Llamando a las puertas de la Revolucion
Llamando a las puertas de la Revolucion El fundamento de la crítica irreligiosa es: el hombre hace la religión, la religión no hace al hombre. Y ciertamente la religión es la conciencia de sí y de la propia dignidad, como las puede tener el hombre que todavía no se ha ganado a sí mismo, o bien ya se ha vuelto a perder. Pero el hombre no es un ser abstracto, agazapado fuera del mundo. El hombre es su propio mundo, Estado, sociedad; Estado y sociedad que producen la religión como conciencia tergiversada del mundo porque ellos son un mundo al revés.
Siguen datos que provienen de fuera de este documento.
(* ===== verification/PoolOwners.v ===== *)
(** * The transports of the SSH pool and their owners

    Where each SSH transport is (cached by an entry, in a lease, or with a goroutine
    between two sections), and what it was dialed for.  [shut] holds whatever callers do
    and gives [close_leaves_nothing_open]; [owned] needs callers that hand over only
    transports they have just dialed for the lease, and gives
    [transports_have_one_owner].  [released_transport_is_reused] is about the code run
    without interleaving.  The last section shows how the compatibility interface by
    server id breaks the ownership theorem. *)

From S2P Require Import Prelude SSHPool PoolSlots.

(** ** Ownership of the transports *)

(** Where a transport can be: cached by an entry, in a lease, or in a goroutine
    between two sections. *)
Inductive place := InEntry (eid : nat) | InLease (lid : nat) | InTask (t : nat).

#[export] Instance place_eq : EqDecision place.
Proof. solve_decision. Defined.

Definition task_client (k : task) : option Z :=
  match k with
  | Probing _ c => Some c
  | Probed _ c => c
  | Finishing _ _ c _ => c
  | _ => None
  end.

Definition at_ (s : store) (ts : gmap nat task) (p : place) : option Z :=
  match p with
  | InEntry eid => entries s !! eid ≫= e_client
  | InLease lid => handles s !! lid ≫= Client
  | InTask t => ts !! t ≫= task_client
  end.

(** *** Leases and shutdown *)

Record shut (s : store) (ts : gmap nat task) : Prop := {
  sh_lease lid l : handles s !! lid = Some l ->
    (if done l then Client l = None else lid ∈ leases (pool s));
  sh_cached eid c : at_ s ts (InEntry eid) = Some c ->
    closed (pool s) = false /\ exists srv, conns (pool s) !! srv = Some eid;
  sh_finishing t lid h c d : ts !! t = Some (Finishing lid h c d) ->
    exists l, handles s !! lid = Some l /\ done l = true;
  sh_closing t lids : ts !! t = Some (Closing lids) -> closed (pool s) = true;
  sh_closed lid c : closed (pool s) = true -> at_ s ts (InLease lid) = Some c ->
    c ∈ gone s \/ exists t lids, ts !! t = Some (Closing lids) /\ lid ∈ lids }.

(** A section that takes clients away at most, and closes only more of them. *)
Record frame (s s' : store) : Prop := {
  fr_lease lid l' : handles s' !! lid = Some l' ->
    exists l, handles s !! lid = Some l /\ done l' = done l /\ (Client l' = Client l \/ Client l' = None);
  fr_kept lid l : handles s !! lid = Some l -> is_Some (handles s' !! lid);
  fr_entry eid c : entries s' !! eid ≫= e_client = Some c ->
    entries s !! eid ≫= e_client = Some c /\
    forall srv, conns (pool s) !! srv = Some eid -> conns (pool s') !! srv = Some eid;
  fr_closed : closed (pool s') = closed (pool s);
  fr_leases : leases (pool s) ⊆ leases (pool s');
  fr_gone : gone s ⊆ gone s' }.

(** The tasks that matter to shutdown stay. *)
Record same_duties (ts ts' : gmap nat task) : Prop := {
  sd_fin t lid h c d : ts' !! t = Some (Finishing lid h c d) -> ts !! t = Some (Finishing lid h c d);
  sd_closing t lids : ts' !! t = Some (Closing lids) <-> ts !! t = Some (Closing lids) }.

Lemma frame_refl s : frame s s.
Proof. split; eauto. Qed.
Lemma frame_trans s1 s2 s3 : frame s1 s2 -> frame s2 s3 -> frame s1 s3.
Proof.
  intros H1 H2. split.
  - intros lid l3 H. destruct (fr_lease _ _ H2 _ _ H) as (l2 & E2 & D2 & C2).
    destruct (fr_lease _ _ H1 _ _ E2) as (l1 & E1 & D1 & C1). exists l1. split_and!; [done|congruence|].
    destruct C2 as [->|]; [exact C1|by right].
  - intros lid l H. destruct (fr_kept _ _ H1 _ _ H) as [l2 E]. by eapply fr_kept.
  - intros eid c H. apply (fr_entry _ _ H2) in H as [H Hc2]. apply (fr_entry _ _ H1) in H as [H Hc1]. eauto.
  - rewrite (fr_closed _ _ H2). apply H1.
  - etrans; [apply H1|apply H2].
  - etrans; [apply H1|apply H2].
Qed.

Lemma shut_frame s s' ts ts' : frame s s' -> same_duties ts ts' -> shut s ts -> shut s' ts'.
Proof.
  intros Hf Hd H. split.
  - intros lid l' E. destruct (fr_lease _ _ Hf _ _ E) as (l & El & Ed & Ec).
    pose proof (sh_lease _ _ H _ _ El) as Hl. rewrite Ed. destruct (done l).
    + destruct Ec as [-> | ->]; done.
    + by apply (fr_leases _ _ Hf).
  - intros eid c E. destruct (fr_entry _ _ Hf _ _ E) as [E0 Hc].
    destruct (sh_cached _ _ H eid c E0) as [Hcl [srv Hs]]. rewrite (fr_closed _ _ Hf). eauto.
  - intros t lid h c d E%(sd_fin _ _ Hd). destruct (sh_finishing _ _ H _ _ _ _ _ E) as (l & El & Hdn).
    destruct (fr_kept _ _ Hf _ _ El) as [l' El']. exists l'. split; [done|].
    destruct (fr_lease _ _ Hf _ _ El') as (l0 & El0 & -> & _). congruence.
  - intros t lids E%(sd_closing _ _ Hd). rewrite (fr_closed _ _ Hf). by eapply sh_closing.
  - intros lid c Hcl E. rewrite (fr_closed _ _ Hf) in Hcl. cbn in E.
    destruct (handles s' !! lid) as [l'|] eqn:El'; [|done]. cbn in E.
    destruct (fr_lease _ _ Hf _ _ El') as (l & El & _ & [Ec|Ec]); [|congruence].
    destruct (sh_closed _ _ H lid c Hcl) as [Hg|(t & lids & Ht & Hin)].
    { cbn. rewrite El. cbn. congruence. }
    + left. by apply (fr_gone _ _ Hf).
    + right. exists t, lids. split; [by apply (sd_closing _ _ Hd)|done].
Qed.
La religión es la teoría universal de este mundo, su compendio enciclopédico, su lógica popularizada, su pundonor espiritualista, su entusiasmo, su sanción moral, su complemento de solemnidad, la razón general que le consuela y justifica. Es la realización fantástica del ser humano, puesto que el ser humano carece de verdadera realidad. Por tanto, la lucha contra la religión es indirectamente una lucha contra ese mundo al que le da su aroma espiritual.
La miseria religiosa es a un tiempo expresión de la miseria real y protesta contra la miseria real. La religión es la queja de la criatura en pena, el sentimiento de un mundo sin corazón y el espíritu de un estado de cosas embrutecido. Es el opio del pueblo.